Definition enumTypes : list string :=
  ["VehiclePropertyAccess";
   "VehiclePropertyChangeMode";
   "LocationCharacterization";
   "VehicleGear";
   "VehicleAreaWindow";
   "VehicleAreaMirror";
   "VehicleOilLevel";
   "VehicleUnit";
   "VehicleSeatOccupancyState";
   "VehicleHvacFanDirection";
   "VehicleApPowerStateReport";
   "VehicleTurnSignal";
   "VehicleVendorPermission";
   "EvsServiceType";
   "EvsServiceState";
   "EvConnectorType";
   "VehicleProperty";
   "GsrComplianceRequirementType";
   "VehicleIgnitionState";
   "FuelType";
   "WindshieldWipersState";
   "WindshieldWipersSwitch";
   "VehicleAutonomousState";
   "VehicleAirbagLocation";
   "ImpactSensorLocation";
   "VehicleSizeClass";
   "EmergencyLaneKeepAssistState";
   "CameraServiceState";
   "CruiseControlType";
   "CruiseControlState";
   "CruiseControlCommand";
   "HandsOnDetectionDriverState";
   "HandsOnDetectionWarning";
   "DriverDrowsinessAttentionState";
   "DriverDrowsinessAttentionWarning";
   "DriverDistractionState";
   "DriverDistractionWarning";
   "ErrorState";
   "AutomaticEmergencyBrakingState";
   "ForwardCollisionWarningState";
   "BlindSpotWarningState";
   "LaneDepartureWarningState";
   "LaneKeepAssistState";
   "LaneCenteringAssistCommand";
   "LaneCenteringAssistState";
   "LowSpeedCollisionWarningState";
   "ElectronicStabilityControlState";
   "CrossTrafficMonitoringWarningState";
   "LowSpeedAutomaticEmergencyBrakingState";
   "VehicleApPowerBootupReason"].

(** ** Errors and the parsers' effect

    The parsers append to [errors]; [EM] threads that vector. *)

Inductive ConfigError : Type :=
| NotAnObject
| NotAnArray (field : string)
| MissingField (field : string)
| WrongType (field : string)
| InvalidConstant (field : string)
| UndefinedConstant (type name : string)
| NotSpecified (field : string)
| Thrown.                                  (* an exception of the JSON library *)

Definition EM (A : Type) : Type := list ConfigError → A * list ConfigError.
Definition eret {A} (a : A) : EM A := λ errors, (a, errors).
Definition ebind {A B} (m : EM A) (k : A → EM B) : EM B := λ errors,
  let '(a, errors') := m errors in k a errors'.
Definition push_error (e : ConfigError) : EM unit := λ errors, (tt, errors ++ [e]).

Notation "'do' x := m 'in' k" := (ebind m (λ x, k))
  (at level 10, x pattern, m at level 100, k at level 200) : vhal_scope.
Local Open Scope vhal_scope.

Record ConfigDeclaration : Type := mkConfigDeclaration {
  config : VehiclePropConfig;
  initialValue : RawPropValues;
  initialAreaValues : gmap Z RawPropValues;
  supportedValuesForAreaId : gmap Z (list f32);
}.

(** [convertValueToType] and the cast of a constant. *)
Record FieldType (J T : Type) : Type := mkFieldType {
  convertValueToType : string → J → result ConfigError T;
  ofConstant : Z → T;
}.
Arguments convertValueToType {J T}.
Arguments ofConstant {J T}.
Arguments mkFieldType {J T}.

(** The outcome of trying to parse into a variable: whether it succeeded,
    whether the field was found, and the variable's content. *)
Record Tried (T : Type) : Type := mkTried { tried_ok : bool; tried_found : bool; tried_out : T }.
Arguments mkTried {T}.
Arguments tried_ok {T}.
Arguments tried_found {T}.
Arguments tried_out {T}.

Section loader.
  Context {J : Type} `{!JsonValue J} (enumerators : string → list (string * Z)).

(** ** JsonValueParser *)

Definition checked {T} (fieldName : string) (test : bool) (r : option T) : result ConfigError T :=
  if negb test then Err (WrongType fieldName)
  else match r with Some a => Ok a | None => Err Thrown end.

Definition boolField : FieldType J bool :=
  mkFieldType (λ fieldName v, checked fieldName (isBool v) (asBool v)) (λ z, negb (z =? 0)).
Definition int32Field : FieldType J Z :=
  mkFieldType (λ fieldName v, checked fieldName (isInt v) (asInt v)) (λ z, z).
Definition floatField : FieldType J f32 :=
  mkFieldType (λ fieldName v, checked fieldName (isDouble v) (asFloat v)) f32_of_Z.
Definition int64Field : FieldType J Z :=
  mkFieldType (λ fieldName v, checked fieldName (isInt64 v) (asInt64 v)) (λ z, z).

Definition parseStringValue (fieldName : string) (v : J) : result ConfigError string :=
  checked fieldName (isString v) (asString v).

(** The map of [ConstantParser<T>]; a later enumerator of the same name wins. *)
Definition mValueByName (type : string) : gmap string Z :=
  if String.eqb type "VehicleProperty" then
    <["RANGE_REMAINING" := VehicleProperty.RANGE_REMAINING]>
      (<["FUEL_DOOR_OPEN" := VehicleProperty.FUEL_DOOR_OPEN]>
        (foldl (λ m nv, <[nv.1 := nv.2]> m) ∅ (enumerators type)))
  else
    foldl (λ m nv, <[nv.1 := nv.2]> (if String.eqb nv.1 "GALLON" then <["US_GALLON" := nv.2]> m else m))
      ∅ (enumerators type).

(** [None]: no parser for the type; [Some None]: no such constant. *)
Definition constantParser (type name : string) : option (option Z) :=
  if String.eqb type "Constants" then Some (assoc name CONSTANTS_BY_NAME)
  else if existsb (String.eqb type) enumTypes then Some (mValueByName type !! name)
  else None.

========================================

▶ [Work instruction]: Having read the records above, print them out again exactly.

▶ [Response]:
Definition enumTypes : list string :=
  ["VehiclePropertyAccess";
   "VehiclePropertyChangeMode";
   "LocationCharacterization";
   "VehicleGear";
   "VehicleAreaWindow";
   "VehicleAreaMirror";
   "VehicleOilLevel";
   "VehicleUnit";
   "VehicleSeatOccupancyState";
   "VehicleHvacFanDirection";
   "VehicleApPowerStateReport";
   "VehicleTurnSignal";
   "VehicleVendorPermission";
   "EvsServiceType";
   "EvsServiceState";
   "EvConnectorType";
   "VehicleProperty";
   "GsrComplianceRequirementType";
   "VehicleIgnitionState";
   "FuelType";
   "WindshieldWipersState";
   "WindshieldWipersSwitch";
   "VehicleAutonomousState";
   "VehicleAirbagLocation";
   "ImpactSensorLocation";
   "VehicleSizeClass";
   "EmergencyLaneKeepAssistState";
   "CameraServiceState";
   "CruiseControlType";
   "CruiseControlState";
   "CruiseControlCommand";
   "HandsOnDetectionDriverState";
   "HandsOnDetectionWarning";
   "DriverDrowsinessAttentionState";
   "DriverDrowsinessAttentionWarning";
   "DriverDistractionState";
   "DriverDistractionWarning";
   "ErrorState";
   "AutomaticEmergencyBrakingState";
   "ForwardCollisionWarningState";
   "BlindSpotWarningState";
   "LaneDepartureWarningState";
   "LaneKeepAssistState";
   "LaneCenteringAssistCommand";
   "LaneCenteringAssistState";
   "LowSpeedCollisionWarningState";
   "ElectronicStabilityControlState";
   "CrossTrafficMonitoringWarningState";
   "LowSpeedAutomaticEmergencyBrakingState";
   "VehicleApPowerBootupReason"].

(** ** Errors and the parsers' effect

    The parsers append to [errors]; [EM] threads that vector. *)

Inductive ConfigError : Type :=
| NotAnObject
| NotAnArray (field : string)
| MissingField (field : string)
| WrongType (field : string)
| InvalidConstant (field : string)
| UndefinedConstant (type name : string)
| NotSpecified (field : string)
| Thrown.                                  (* an exception of the JSON library *)

Definition EM (A : Type) : Type := list ConfigError → A * list ConfigError.
Definition eret {A} (a : A) : EM A := λ errors, (a, errors).
Definition ebind {A B} (m : EM A) (k : A → EM B) : EM B := λ errors,
  let '(a, errors') := m errors in k a errors'.
Definition push_error (e : ConfigError) : EM unit := λ errors, (tt, errors ++ [e]).

Notation "'do' x := m 'in' k" := (ebind m (λ x, k))
  (at level 10, x pattern, m at level 100, k at level 200) : vhal_scope.
Local Open Scope vhal_scope.

Record ConfigDeclaration : Type := mkConfigDeclaration {
  config : VehiclePropConfig;
  initialValue : RawPropValues;
  initialAreaValues : gmap Z RawPropValues;
  supportedValuesForAreaId : gmap Z (list f32);
}.

(** [convertValueToType] and the cast of a constant. *)
Record FieldType (J T : Type) : Type := mkFieldType {
  convertValueToType : string → J → result ConfigError T;
  ofConstant : Z → T;
}.
Arguments convertValueToType {J T}.
Arguments ofConstant {J T}.
Arguments mkFieldType {J T}.

(** The outcome of trying to parse into a variable: whether it succeeded,
    whether the field was found, and the variable's content. *)
Record Tried (T : Type) : Type := mkTried { tried_ok : bool; tried_found : bool; tried_out : T }.
Arguments mkTried {T}.
Arguments tried_ok {T}.
Arguments tried_found {T}.
Arguments tried_out {T}.

Section loader.
  Context {J : Type} `{!JsonValue J} (enumerators : string → list (string * Z)).

(** ** JsonValueParser *)

Definition checked {T} (fieldName : string) (test : bool) (r : option T) : result ConfigError T :=
  if negb test then Err (WrongType fieldName)
  else match r with Some a => Ok a | None => Err Thrown end.

Definition boolField : FieldType J bool :=
  mkFieldType (λ fieldName v, checked fieldName (isBool v) (asBool v)) (λ z, negb (z =? 0)).
Definition int32Field : FieldType J Z :=
  mkFieldType (λ fieldName v, checked fieldName (isInt v) (asInt v)) (λ z, z).
Definition floatField : FieldType J f32 :=
  mkFieldType (λ fieldName v, checked fieldName (isDouble v) (asFloat v)) f32_of_Z.
Definition int64Field : FieldType J Z :=
  mkFieldType (λ fieldName v, checked fieldName (isInt64 v) (asInt64 v)) (λ z, z).

Definition parseStringValue (fieldName : string) (v : J) : result ConfigError string :=
  checked fieldName (isString v) (asString v).

(** The map of [ConstantParser<T>]; a later enumerator of the same name wins. *)
Definition mValueByName (type : string) : gmap string Z :=
  if String.eqb type "VehicleProperty" then
    <["RANGE_REMAINING" := VehicleProperty.RANGE_REMAINING]>
      (<["FUEL_DOOR_OPEN" := VehicleProperty.FUEL_DOOR_OPEN]>
        (foldl (λ m nv, <[nv.1 := nv.2]> m) ∅ (enumerators type)))
  else
    foldl (λ m nv, <[nv.1 := nv.2]> (if String.eqb nv.1 "GALLON" then <["US_GALLON" := nv.2]> m else m))
      ∅ (enumerators type).

(** [None]: no parser for the type; [Some None]: no such constant. *)
Definition constantParser (type name : string) : option (option Z) :=
  if String.eqb type "Constants" then Some (assoc name CONSTANTS_BY_NAME)
  else if existsb (String.eqb type) enumTypes then Some (mValueByName type !! name)
  else None.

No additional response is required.